Publicado em 20 de Agosto de 2025
Um banco fecha a conta de um ministro por causa da Lei Magnitsky. O ministro recorre ao STF, consegue uma liminar e obriga o banco a reabrir. O caso, que em outros tempos ficaria restrito às colunas políticas, hoje escancara um problema de ordem maior: o Brasil tenta aplicar sua lógica institucional sobre um sistema do qual não tem controle — e que não aceita explicações locais como escudo contra violação internacional.
A solução sugerida pelos bastidores é quase uma ginástica: reabrir a conta no Brasil e, ao mesmo tempo, contratar uma banca americana para convencer o governo dos EUA de que o banco não teve escolha. Tudo isso na esperança de que a OFAC compreenda o “drama institucional brasileiro” e aceite a tese do constrangimento legal.
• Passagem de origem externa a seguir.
(** * The tenant runtime core of the EdgeDB server ([edb/server/tenant.py])

    A shallow embedding of the [Tenant] class: its state is a record, its
    methods are functions in a state-and-exception monad over that record
    and a trace of the calls made to the collaborators (backend connections,
    the connection pool, metrics).  Results of awaited operations, and the
    changes other tasks make to the tenant while a coroutine is suspended,
    are supplied by an explicit environment argument of each method.

    Logging is not modelled, and neither is the cancellation of a task
    ([asyncio.CancelledError], which no [except Exception] handles). *)

From Stdlib Require Import ZArith List Ascii Bool Lia.
From Stdlib.Strings Require Import Byte.
From stdpp Require Import base option list gmap sets strings.

Local Open Scope string_scope.
Local Open Scope Z_scope.

(** ** Python exceptions *)

(** Modelled from the spec: the SQLSTATE constants [ERROR_*] of
    [edb.server.pgcon.errors] are not part of the sources at hand.  A backend
    error code is identified by its kind, the way [BackendError.code_is]
    compares it (spec, section 4.1). *)
Inductive pg_error_code : Type :=
| ERROR_FEATURE_NOT_SUPPORTED
| ERROR_CANNOT_CONNECT_NOW
| ERROR_READ_ONLY_SQL_TRANSACTION
| ERROR_INVALID_CATALOG_NAME
| ERROR_OTHER (n : nat).

Definition pg_error_code_eqb (a b : pg_error_code) : bool :=
  match a, b with
  | ERROR_FEATURE_NOT_SUPPORTED, ERROR_FEATURE_NOT_SUPPORTED => true
  | ERROR_CANNOT_CONNECT_NOW, ERROR_CANNOT_CONNECT_NOW => true
  | ERROR_READ_ONLY_SQL_TRANSACTION, ERROR_READ_ONLY_SQL_TRANSACTION => true
  | ERROR_INVALID_CATALOG_NAME, ERROR_INVALID_CATALOG_NAME => true
  | ERROR_OTHER n, ERROR_OTHER m => Nat.eqb n m
  | _, _ => false
  end.

(** The exception classes the tenant raises or handles.  [ConnectionError]
    and [FileNotFoundError] are subclasses of [OSError] in Python 3. *)
Inductive exn : Type :=
| OSError (msg : string)
| ConnectionError (msg : string)
| FileNotFoundError (msg : string)
| BackendError (code : pg_error_code)
| ExecutionError (msg : string)
| BackendUnavailableError (msg : string)
| AuthenticationError (msg : string)
| RuntimeError (msg : string)
| TypeError (msg : string)
| ValueError (msg : string)
| StructError (msg : string)
| OtherException (name : string).

(** [isinstance(e, OSError)] *)
Definition is_OSError (e : exn) : bool :=
  match e with
  | OSError _ | ConnectionError _ | FileNotFoundError _ => true
  | _ => false
  end.

(** [isinstance(e, errors.ExecutionError)] *)
Definition is_ExecutionError (e : exn) : bool :=
  match e with ExecutionError _ => true | _ => false end.

(** [e.code_is(code)] for a [BackendError] *)
Definition code_is (e : exn) (code : pg_error_code) : bool :=
  match e with
  | BackendError c => pg_error_code_eqb c code
  | _ => false
  end.

Inductive result (A : Type) : Type :=
| Return (a : A)
| Raise (e : exn).
Arguments Return {A} a.
Arguments Raise {A} e.

(** ** Collaborators *)

(** A backend connection ([pgcon.PGConnection]) is an object held by
    reference: [pgcon_id] is its identity and [healthy] what [is_healthy()]
    answers when the tenant gets hold of it (what it answers at a later
    release is supplied by the environment); the method calls made on it
    are recorded in the trace. *)
Record PGConnection : Type := {
  pgcon_id : nat;
  healthy : bool
}.

Definition is_healthy (c : PGConnection) : bool := healthy c.

Definition ProtocolVersion : Type := Z * Z.
Definition bytes : Type := list byte.

(** [self._server]: the attributes and callbacks of the server the tenant
    reads. *)
Record BaseServer : Type := {
  stmt_cache_size : option Z;
  get_sys_query : string -> string;
  get_report_config_typedesc : gmap ProtocolVersion bytes
}.

(** [self._cluster] with its runtime parameters. *)
Record BaseCluster : Type := {
  has_create_database : bool;
  get_db_name : string -> string;
  _ha_backend : bool
}.

Record Pool : Type := {
  max_capacity : Z
}.

(** Constants of [edb.server.defines], which is not part of the sources at
    hand; they are parameters of the development. *)
Record Defines : Type := {
  EDGEDB_TEMPLATE_DB : string;
  EDGEDB_SYSTEM_DB : string;
  EDGEDB_SUPERUSER_DB : string;
  SYSTEM_DB_RECONNECT_INTERVAL : Z
}.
O problema é que a OFAC não funciona como o Judiciário brasileiro. Não há espaço para liminar, despacho ou telefonema de bastidor. A sanção americana é um instrumento de segurança nacional, não um processo judicial com duplo grau de jurisdição. Ela é, por definição, unilateral, discricionária e, na prática, quase irreversível. Basta um deslize — uma violação, um gesto em falso — e o banco pode ser cortado do sistema financeiro global. Não há apelação. Não há efeito suspensivo. Não há jeitinho.
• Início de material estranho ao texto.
(** * Review-Scraper: date utilities, scrape loop, adapters, fetcher, sample data

    A shallow embedding of the Python sources
    - [utils/date_utils.py]      (parse_date, is_date_in_range, should_stop_scraping)
    - [scrapers/base_scraper.py] (fallback_extract_reviews, scrape)
    - [scrapers/g2.py], [scrapers/capterra.py], [scrapers/trustpilot.py] (parse_review)
    - [utils/request_utils.py]   (fetch_with_retry)
    - [utils/sample_data.py]     (generate_sample_reviews)
    - [main.py]                  (validate_dates, get_scraper, save_output)
    together with the small part of the Python standard library they call
    ([re], [datetime.strptime], [strftime], [timedelta] arithmetic).

    Conventions.  Python [int] is [Z].  Python [str] is [string]: a sequence of
    code points below 256.  [None] is [None]; a caught exception is [None] of an
    [option].  Network and randomness are oracles threaded as explicit state. *)

From Stdlib Require Import List String Ascii ZArith QArith Lia Bool Arith.
Import ListNotations.
Close Scope Q_scope.
Open Scope string_scope.
Open Scope Z_scope.
Set Warnings "-register-all".

(* ================================================================= *)
(** ** Characters and strings, as Python's [str] methods see them *)

Module Str.

Definition code (c : ascii) : Z := Z.of_nat (nat_of_ascii c).

Definition between (lo hi : ascii) (c : ascii) : bool :=
  (code lo <=? code c) && (code c <=? code hi).

(** [\d] and [str.isdigit] on code points below 256 (superscripts aside,
    which only [isdigit] accepts and which no pattern here uses). *)
Definition is_digit (c : ascii) : bool := between "0" "9" c.

(** [str.isspace] and [\s]: TAB..CR, FS..US, SPACE, NEL, NBSP. *)
Definition is_space (c : ascii) : bool :=
  between "009" "013" c || between "028" "032" c
  || (code c =? 133) || (code c =? 160).

Definition is_upper_az (c : ascii) : bool := between "A" "Z" c.
Definition is_lower_az (c : ascii) : bool := between "a" "z" c.

(** [str.lower] on one code point: A-Z and the Latin-1 capitals. *)
Definition lower_char (c : ascii) : ascii :=
  if is_upper_az c
     || ((192 <=? code c) && (code c <=? 222) && negb (code c =? 215))
  then ascii_of_nat (nat_of_ascii c + 32) else c.

Fixpoint lower (s : string) : string :=
  match s with
  | EmptyString => EmptyString
  | String c s' => String (lower_char c) (lower s')
  end.

Definition is_empty (s : string) : bool :=
  match s with EmptyString => true | _ => false end.

(** Python truthiness of a [str]. *)
Definition truthy (s : string) : bool := negb (is_empty s).

Fixpoint lstrip (s : string) : string :=
  match s with
  | String c s' => if is_space c then lstrip s' else s
  | EmptyString => EmptyString
  end.

Fixpoint rstrip (s : string) : string :=
  match s with
  | String c s' =>
      let r := rstrip s' in
      if is_empty r && is_space c then EmptyString else String c r
  | EmptyString => EmptyString
  end.

(** [s.strip()] *)
Definition strip (s : string) : string := rstrip (lstrip s).

Fixpoint starts_with (p s : string) : bool :=
  match p, s with
  | EmptyString, _ => true
  | String a p', String b s' => Ascii.eqb a b && starts_with p' s'
  | String _ _, EmptyString => false
  end.

(** [sub in s] *)
Fixpoint contains (sub s : string) : bool :=
  starts_with sub s ||
  match s with
  | EmptyString => false
  | String _ s' => contains sub s'
  end.

Definition len (s : string) : Z := Z.of_nat (String.length s).

(** [str.isalnum] on one code point: ASCII letters and digits and the
    letters and numerals of Latin-1. *)
Definition is_alnum (c : ascii) : bool :=
  is_digit c || is_upper_az c || is_lower_az c
  || existsb (Z.eqb (code c)) [170; 178; 179; 181; 185; 186; 188; 189; 190]
  || ((192 <=? code c) && negb (code c =? 215) && negb (code c =? 247)).

(** [s.replace(c, t)] for a one-character [c]. *)
Fixpoint replace_char (c : ascii) (t : string) (s : string) : string :=
  match s with
  | EmptyString => EmptyString
  | String x s' =>
      if Ascii.eqb x c then t ++ replace_char c t s'
      else String x (replace_char c t s')
  end.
Mas o caso vai além do banco ou da conta. Expõe uma ilusão recorrente da política brasileira: a de que os mecanismos institucionais internos ainda operam como eixo exclusivo da realidade. Como se uma liminar, por si só, fosse suficiente para frear os impactos de uma decisão tomada fora do país — por um governo que não reconhece a jurisdição do STF, nem tem interesse em compreender suas motivações políticas.
A soberania, aqui, vira argumento de ocasião. Invocada quando convém, ignorada quando atrapalha. O mesmo sistema que aceita de bom grado os fluxos de capital externo e os bônus de reputação internacional, agora se diz ofendido quando regras globais começam a interferir no jogo interno. A reação não é estratégica. É defensiva — e quase sempre tardia.
Do lado dos bancos, o dilema é inédito: cumprir uma ordem judicial local e arriscar sanção internacional, ou se proteger junto à OFAC e enfrentar o desgaste político e jurídico no Brasil. Não se trata mais de escolher entre dois caminhos legais, mas de mensurar qual risco é mais controlável: a exposição interna ou a exclusão de um sistema financeiro do qual o país inteiro depende para operar.
A verdade é que os bancos já tomaram sua decisão. O resto do sistema é que ainda finge que há saída fácil. Mas a conciliação entre dois mundos com lógicas tão distintas nunca esteve à mesa. O Brasil pode até tentar dobrar sua própria institucionalidade — mas não dobra a de fora.
E enquanto Brasília debate a constitucionalidade da sanção, a Faria Lima olha para o risco real: perder o acesso ao dólar. A instabilidade jurídica já não assusta pelo que representa. Assusta pelo que pode custar. O que antes era visto como ruído agora virou obstáculo concreto — um ruído que fecha portas, encarece crédito, suspende repasses e atrai alertas de compliance em escala internacional.
A crise institucional brasileira não está mais isolada. Ela entrou no radar global. E quando o risco jurídico vira risco reputacional, nenhuma liminar resolve.